„Kanusport ist Familiensport“
Von Rhein über Loire bis Colorado River: Emmericher Kanuverein (EKV) feiert sein 100-jähriges Bestehen
EMMERICH. Alles beginnt mit einem Faltboot. Walter Tillmanns kauft es 1923 und legt damit den Grundstein für einen Verein, der zwei Jahre später gegründet wird und nun sein 100. Jubiläum feiert: der Emmericher Kanuverein (EKV). Der Verein hat eine bewegte Geschichte hinter sich – wie so manches Gewässer, auf dem gepaddelt wird; seine Mitglieder haben im Laufe der Jahre unzählige Flüsse nicht nur in Deutschland, sondern weltweit befahren.
Zur Geschichte des Vereins gehören zweifelsfrei die Boots- und Vereinshäuser. Das erste entsteht auf dem Grundstück der Dampfölmühle, der Holzschuppen bietet gerade mal Platz für zwölf Boote. Bereits das zweite Haus, gebaut auf dem Grundstück des Hauptzollamtes, fasst rund 50 Boote. Wie so viele Gebäude, wird auch dieses im Zweiten Weltkrieg im Bombenhagel zerstört. 1949 findet die erste Versammlung nach Kriegsende statt, 22 Mitgliedern nehmen daran teil. Nur ein Jahr später wird neben der Hofmeisterei ein neues Bootshaus errichtet.

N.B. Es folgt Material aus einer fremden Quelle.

(** The server a signature went to had presented a key that is pinned for the host and was
    confirmed. *)
Definition signed_to_pin (w : TrustWorld) (s : Signature) : Prop :=
  exists id r k c, tw_known w !! id = Some r /\ kr_host_id r = sg_host_id s /\ is_Some (kr_trusted_at r)
    /\ sg_server s = Some k /\ capture k = Some c
    /\ kr_key_type r = key_type_as_str (cp_key_type c) /\ kr_fingerprint_sha256 r = cp_fingerprint_sha256 c.

Record trust_inv (w : TrustWorld) : Prop := {
  twi_db : trust_db_inv (tw_db w);
  twi_signed : Forall (signed_to_pin w) (tw_signed w)
}.

Record trust_guar (w w' : TrustWorld) : Prop := {
  twg_db : trust_db_guar (tw_db w) (tw_db w');
  twg_signed : tw_signed w `prefix_of` tw_signed w'
}.

#[export] Instance trust_guar_pre : PreOrder trust_guar.
Proof. split; [by split|]. intros w1 w2 w3 [] []. split; by etransitivity. Qed.

Abbreviation TWP := (wp trust_inv trust_guar).

Definition tsafe {A} (p : prog TrustWorld A) : Prop := forall w0, TWP p w0 (fun _ _ => True).

(** Pins that were read from the table, trusted; they stay there. *)
Definition pins_ok (host : HostId) (pins : list (SshKeyType * rstr)) (w : TrustWorld) : Prop :=
  Forall (fun p => exists id r, tw_known w !! id = Some r /\ kr_host_id r = host /\ is_Some (kr_trusted_at r)
                    /\ kr_key_type r = key_type_as_str p.1 /\ kr_fingerprint_sha256 r = p.2) pins.

Lemma pins_ok_later host pins w w' : trust_guar w w' -> pins_ok host pins w -> pins_ok host pins w'.
Proof.
  intros [[_ Hk] _] Hp. eapply Forall_impl; [exact Hp|]. intros [t fp] (id & r & Hr & H1 & [x Hx] & H3 & H4).
  destruct (Hk id r Hr) as (r' & Hr' & []). exists id, r'. split_and!; [done|congruence| |congruence..].
  exists x. auto.
Qed.

Lemma signed_later w w' s : kept entry_kept (tw_known w) (tw_known w') -> signed_to_pin w s -> signed_to_pin w' s.
Proof.
  intros Hk (id & r & k & c & Hr & H1 & [x Hx] & H3 & H4 & H5 & H6).
  destruct (Hk id r Hr) as (r' & Hr' & []). exists id, r', k, c. split_and!; try done; try congruence.
  exists x. auto.
Qed.

Lemma tsafe_ret {A} (a : A) : tsafe (Ret a).
Proof. done. Qed.

Lemma tsafe_bind {A B} (p : prog TrustWorld A) (k : A -> prog TrustWorld B) :
  tsafe p -> (forall a, tsafe (k a)) -> tsafe (bind p k).
Proof. intros Hp Hk w0. apply wp_bind. eapply wp_mono; [|apply Hp]. intros a w _. apply Hk. Qed.

Lemma tsafe_try {E A B} (p : prog TrustWorld (result E A)) (k : A -> prog TrustWorld (result E B)) :
  tsafe p -> (forall a, tsafe (k a)) -> tsafe (try_bind p k).
Proof. intros Hp Hk. apply tsafe_bind; [done|]. intros [a|e]; [apply Hk|done]. Qed.

(** An action on the tables. *)
Lemma step_db (f : TrustDb -> TrustDb) w :
  trust_inv w -> trust_db_inv (f (tw_db w)) -> trust_db_guar (tw_db w) (f (tw_db w)) ->
  trust_inv (set_tw_db (f (tw_db w)) w) /\ trust_guar w (set_tw_db (f (tw_db w)) w).
Proof.
  intros [_ Hs] H1 H2. assert (Hdb : forall d, tw_db (set_tw_db d w) = d) by (by intros []).
  split; (split; [by rewrite Hdb|try done]).
  eapply Forall_impl; [exact Hs|]. intros s. apply signed_later. destruct H2 as [_ H2]. exact H2.
Qed.
(* ===== verification/TrustSpec.v ===== *)
(** * What the host-key routes do

    That the two notions of a trusted key agree, that no client lets a signature out to a server
    whose key is not pinned, the exact effect of trusting and of replacing a key, and the one
    promise of a comment in the code that does not hold. *)

From stdpp Require Import sorting.
From S2P Require Import Prelude Core PgSession Throttle Prog AuthStore Auth AuthRoutes AuthSafety AuthSpec Inventory.
From S2P Require Import Vault HostKey TrustRoutes TrustSafety.

(** ** Two notions of a trusted key *)

(** The entries of a host, as the routes read them. *)
Definition entries_of (host : HostId) (d : TrustDb) : result RepositoryError (list KnownHostEntry) :=
  collect_known (PgKnownHostEntryRepository.rows_of_host host d).

Lemma entries_of_elem host d known e :
  entries_of host d = Ok known -> e ∈ known ->
  exists id r, td_known d !! id = Some r /\ kr_host_id r = host /\ known_try_into_domain r = Ok e.
Proof.
  intros Hk He. destruct (collect_known_elem _ _ _ Hk He) as (r & [Hr [id Hid]]%rows_of_host_elem & Hd).
  by exists id, r.
Qed.

Lemma collect_known_mem rows es r e :
  collect_known rows = Ok es -> r ∈ rows -> known_try_into_domain r = Ok e -> e ∈ es.
Proof.
  revert es. induction rows as [|r1 rows IH]; intros es; cbn; [by intros _ ?%not_elem_of_nil|].
  intros (e0 & He0 & (es0 & Hes & [= <-])%result_bind_ok)%result_bind_ok [->|Hin]%elem_of_cons He.
  - replace e with e0 by congruence. left.
  - right. by apply IH.
Qed.

Lemma entries_of_readable host d : known_inv d -> exists known, entries_of host d = Ok known.
Proof.
  intros Hi. unfold entries_of.
  assert (Hall : Forall (fun r => known_check r = None) (PgKnownHostEntryRepository.rows_of_host host d)).
  { apply Forall_forall. intros r [_ [id Hid]]%rows_of_host_elem. by apply (ki_checks _ Hi id). }
  induction Hall as [|r rows Hr _ [es IH]]; [by eexists|]. cbn.
  destruct (known_check_reads r Hr) as [e ->]. cbn. rewrite IH. by eexists.
Qed.

Lemma entries_of_unique host d known e e' :
  known_inv d -> entries_of host d = Ok known -> e ∈ known -> e' ∈ known ->
  kh_fingerprint_sha256 e = kh_fingerprint_sha256 e' -> e = e'.
Proof.
  intros Hi Hk He He' Hf. destruct (entries_of_elem _ _ _ _ Hk He) as (i & r & Hr & Hh & Hd).
  destruct (entries_of_elem _ _ _ _ Hk He') as (j & r' & Hr' & Hh' & Hd').
  destruct (known_read_fields _ _ Hd) as (_ & _ & _ & F & _), (known_read_fields _ _ Hd') as (_ & _ & _ & F' & _).
  assert (i = j) as -> by (eapply (ki_unique _ Hi i j r r'); congruence). congruence.
Qed.

Lemma elem_head_filter {A} (P : A -> Prop) `{!forall x, Decision (P x)} (l : list A) x :
  head (filter P l) = Some x -> P x /\ x ∈ l.
Proof.
  intros Hh. assert (Hx : x ∈ filter P l) by (destruct (filter P l); [done|]; cbn in Hh; simplify_eq; left).
  by apply list_elem_of_filter in Hx.
Qed.

Lemma head_filter_none {A} (P : A -> Prop) `{!forall x, Decision (P x)} (l : list A) x :
  head (filter P l) = None -> x ∈ l -> ~ P x.
Proof.
  intros Hh Hx HP. assert (Hin : x ∈ filter P l) by (by apply list_elem_of_filter).
  destruct (filter P l); [by apply not_elem_of_nil in Hin|done].
Qed.

Lemma accept_pins_elem known c :
  pinned (accept_pins known) c = true <->
  exists e, e ∈ known /\ matches c e = true /\ not_revoked e = true /\ is_Some (kh_trusted_at e).
Proof.
  rewrite pinned_In, list_elem_of_In. unfold accept_pins. rewrite in_map_iff. split.
  - intros (e & [= H1 H2] & He%list_elem_of_In). apply list_elem_of_filter in He as [Ha He]. bool_props.
    exists e. split_and!; try done. unfold matches. by rewrite !bool_decide_eq_true_2.
  - intros (e & He & Hm & Hn & Ht). unfold matches in Hm. bool_props. exists e. split; [congruence|].
    apply list_elem_of_In, list_elem_of_filter. rewrite Hn, bool_decide_eq_true_2 by done. done.
Qed.

Lemma classify_agrees host d known c :
  known_inv d -> entries_of host d = Ok known ->
  (classify_host_key c known = HkTrusted <-> pinned (accept_pins known) c = true)
  /\ (classify_host_key c known = HkChanged <->
      (forall e, e ∈ known -> not_revoked e = true -> matches c e = false)
      /\ exists e, e ∈ known /\ not_revoked e = true /\ kh_key_type e = cp_key_type c).
Proof.
  intros Hi Hk. rewrite accept_pins_elem. unfold classify_host_key. cbv zeta.
  destruct (head (filter (fun e => matches c e = true) _)) as [m|] eqn:Eh.
  - apply elem_head_filter in Eh as [Hm [Hn Hin]%list_elem_of_filter].
    assert (Huniq : forall e, e ∈ known -> matches c e = true -> e = m).
    { intros e He Hme. apply (entries_of_unique host d known); try done. unfold matches in Hm, Hme. bool_props. congruence. }
    split; [split|split].
    + intros H. exists m. split_and!; try done. by case_bool_decide.
    + intros (e & He & Hme & _ & Ht). by rewrite <- (Huniq e He Hme), bool_decide_eq_true_2.
    + intros H. by case_bool_decide.
    + intros [H _]. by rewrite (H m Hin Hn) in Hm.
  - assert (Hno : forall e, e ∈ known -> not_revoked e = true -> matches c e = false).
    { intros e He Hn. apply not_true_iff_false. apply (head_filter_none _ _ e Eh). by apply list_elem_of_filter. }
    split; [split|].
    + intros H. by destruct (existsb _ _).
    + intros (e & He & Hm & Hn & _). by rewrite Hno in Hm.
    + destruct (existsb _ _) eqn:Ex; (split; [intros H; [> try done ..]|]).
      * split; [done|]. apply existsb_exists in Ex as (e & He%list_elem_of_In & Ht). bool_props.
        apply list_elem_of_filter in He as [Hn He]. by exists e.
      * done.
      * intros [_ (e & He & Hn & Ht)]. exfalso. apply not_true_iff_false in Ex. apply Ex, existsb_exists.
        exists e. split; [by apply list_elem_of_In, list_elem_of_filter|]. pose proof (Hno e He Hn) as Hm.
        unfold matches in Hm. rewrite bool_decide_eq_true_2 in * by done. cbn in *. by rewrite Hm.
Qed.

(** C26: the classifier of the preflight and the pins that the clients accept agree: for the entries of a
    host in tables that satisfy their constraints, a captured key is [Trusted] exactly when it is one
    of the accepted pins, so the branch of the credential check that a comment calls unreachable is;
    and it is [Changed] exactly when no unrevoked entry has it while one has another key of its type. *)
Theorem trust_predicates_agree host d known c :
  known_inv d -> entries_of host d = Ok known ->
  (classify_host_key c known = HkTrusted <-> pinned (accept_pins known) c = true)
  /\ (classify_host_key c known = HkChanged <->
      (forall e, e ∈ known -> not_revoked e = true -> matches c e = false)
      /\ exists e, e ∈ known /\ not_revoked e = true /\ kh_key_type e = cp_key_type c).
Proof. apply classify_agrees. Qed.

(** ** Signatures *)

Section network.
Context {Rs : Russh}.

(** Every request to authenticate between [w] and [w'] went to a server whose key is one of [pins]. *)
Definition signs_only (pins : list (SshKeyType * rstr)) (w w' : TrustWorld) : Prop :=
  exists l, tw_signed w' = tw_signed w ++ l
    /\ Forall (fun s => exists k c, sg_server s = Some k /\ capture k = Some c
                         /\ (cp_key_type c, cp_fingerprint_sha256 c) ∈ pins) l.

Lemma signs_nothing pins w w' : tw_signed w' = tw_signed w -> signs_only pins w w'.
Proof. intros E. exists []. by rewrite app_nil_r. Qed.

Lemma signs_one pins n host user key w :
  hd_pin_match (check_server_key pins key) = true ->
  signs_only pins w (sign (mkSignature n host user key) (dial w).2).2.
Proof.
  intros (k & c & -> & Hc & _ & Hin)%check_server_key_pinned. eexists. split; [reflexivity|].
  apply Forall_singleton. by exists k, c.
Qed.

(** The start of a terminal signs for pinned servers only. *)
Lemma pty_start_signs_only target w : signs_only (pt_accept_pins target) w (run (pty_start target) w).2.
Proof.
  unfold pty_start. case_match; [by apply signs_nothing|]. cbn [bind act run dial]. cbv zeta.
    case_match; [by apply signs_nothing|]. case_match; [|by apply signs_nothing].
    destruct (hd_pin_match _) eqn:Em; [|by apply signs_nothing]. by apply signs_one.
Qed.

(** Neither the credential check, wherever its time runs out, nor the start of a terminal sends a
    request to authenticate to a server whose host key is not one of the pins it was given, whatever
    the network and the SSH library do. *)
Theorem no_signature_without_pin :
  (forall target n w, signs_only (at_accept_pins target) w (run (cut n (russh_auth_check target)) w).2)
  /\ (forall target w, signs_only (pt_accept_pins target) w (run (pty_start target) w).2).
Proof.
  split.
  - intros target n w. unfold russh_auth_check. case_match; [by apply signs_nothing|].
    destruct n as [|n]; [by apply signs_nothing|]. cbn [bind act cut run dial]. cbv zeta.
    case_match; [by apply signs_nothing|]. case_match; [|by apply signs_nothing].
    destruct (hd_pin_match _) eqn:Em; [|by apply signs_nothing]. cbn [negb].
    destruct (check_server_key_pinned _ _ Em) as (k & c & _ & _ & -> & _). cbn [ok_or try_bind bind act].
    destruct n as [|n]; [by apply signs_nothing|]. cbn [cut run]. by apply signs_one.
  - apply pty_start_signs_only.
Qed.

End network.

(** ** Replacing a pin *)

Section replace.
Context {Cr : AuthCrypto} {Lo : PgLower}.

(** A database that answers and whose drawn identifiers are fresh. *)
Record trust_answering (d : TrustDb) : Prop := {
  ta_auth : answering (td_auth d);
  ta_known : map_Forall (fun id _ => id < a_next_uuid (td_auth d)) (td_known d)
}.

Lemma trust_execute_answers {A} (f : TrustDb -> result RepositoryError A * TrustDb) d :
  a_faults (td_auth d) = [] -> trust_execute f d = f d.
Proof. unfold trust_execute, auth_next_fault. intros ->. by destruct d. Qed.

(** What a replacement needs. *)
Record replaceable (input : ReplaceActivePin) (old : KnownHostEntryRow) (d : TrustDb) : Prop := {
  rb_old : td_known d !! kr_id old = Some old;
  rb_host : kr_host_id old = rp_host_id input;
  rb_fingerprint : kr_fingerprint_sha256 old = rp_expected_old_fingerprint input;
  rb_active : row_active old = true;
  rb_fresh : known_by_fingerprint (rp_host_id input) (rp_new_fingerprint_sha256 input) d = None;
  rb_actor : is_Some (a_users (td_auth d) !! rp_revoked_by input);
  rb_host_row : is_Some (td_hosts d !! rp_host_id input)
}.

Lemma select_active_answers input old d :
  known_inv d -> a_faults (td_auth d) = [] -> replaceable input old d ->
  PgKnownHostEntryRepository.select_active input d = (Ok old, d).
Proof.
  intros Hi Hf [H1 H2 H3 H4 _ _ _]. unfold PgKnownHostEntryRepository.select_active, trust_then.
  rewrite trust_execute_answers by done.
  rewrite (head_filter_unique _ _ (kr_id old) old); [done|done|done|].
  intros j r Hr (E1 & E2 & _). eapply (ki_unique _ Hi j (kr_id old) r old); congruence.
Qed.

Lemma answering_audit (d : AuthDb) i : answering d -> a_next_uuid d <= i -> i ∉ map ar_row_id (a_audit d).
Proof.
  intros [_ _ _ Ha] Hi (r & <- & Hr%list_elem_of_In)%list_elem_of_In%in_map_iff.
  rewrite Forall_forall in Ha. specialize (Ha r Hr). lia.
Qed.

Lemma insert_audit_answers id actor kind payload d :
  a_faults (td_auth d) = [] -> audit_kind_chk (audit_as_str kind) = true ->
  id ∉ map ar_row_id (a_audit (td_auth d)) -> is_Some (a_users (td_auth d) !! actor) ->
  insert_audit id actor kind payload d
  = (Ok tt, with_auth (push_audit (mkAuditRow id (Some actor) (audit_as_str kind) payload None (td_now d)) (td_auth d)) d).
Proof.
  intros Hf Hk Hid Hu. unfold insert_audit. rewrite trust_execute_answers by done.
  by rewrite Hk, bool_decide_eq_false_2, bool_decide_eq_true_2.
Qed.

Lemma then_answers {A B} (p : TrustDb -> result RepositoryError A * TrustDb)
    (k : A -> TrustDb -> result RepositoryError B * TrustDb) d a d1 :
  p d = (Ok a, d1) -> trust_then p k d = k a d1.
Proof. unfold trust_then. by intros ->. Qed.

In den folgenden zehn Jahren entwickelt sich der Kanuverein in Emmerich enorm weiter, die Mitgliederzahlen steigen. So wird das Bootshaus schnell zu klein, und zwischen 1959 und 1962 wird ein neues Vereinsheim errichtet – rund 8.300 Arbeitsstunden investieren die Kanuten in den Bau. 1986, mit dem Ausbau des Containerhafens, muss sich der EKV nach einer neuen Bleibe umschauen. Im August beginnt der Bau des Vereinsheims an der Kupferstraße, das am 23. April 1989 eröffnet wird und bis heute die Heimat der Kanuten ist.
Doch was wären Kanuten ohne Wasser? Und so verlassen die Emmericher schon früh die heimischen Gewässer rund um die Hansestadt. 1936 nimmt eine sechsköpfige Delegation an einer Sternfahrt auf Flüssen und Kanälen rund um Berlin statt – Anlass ist der Gewinn der Goldmedaille für Deutschland bei den Olympischen Spielen in Berlin.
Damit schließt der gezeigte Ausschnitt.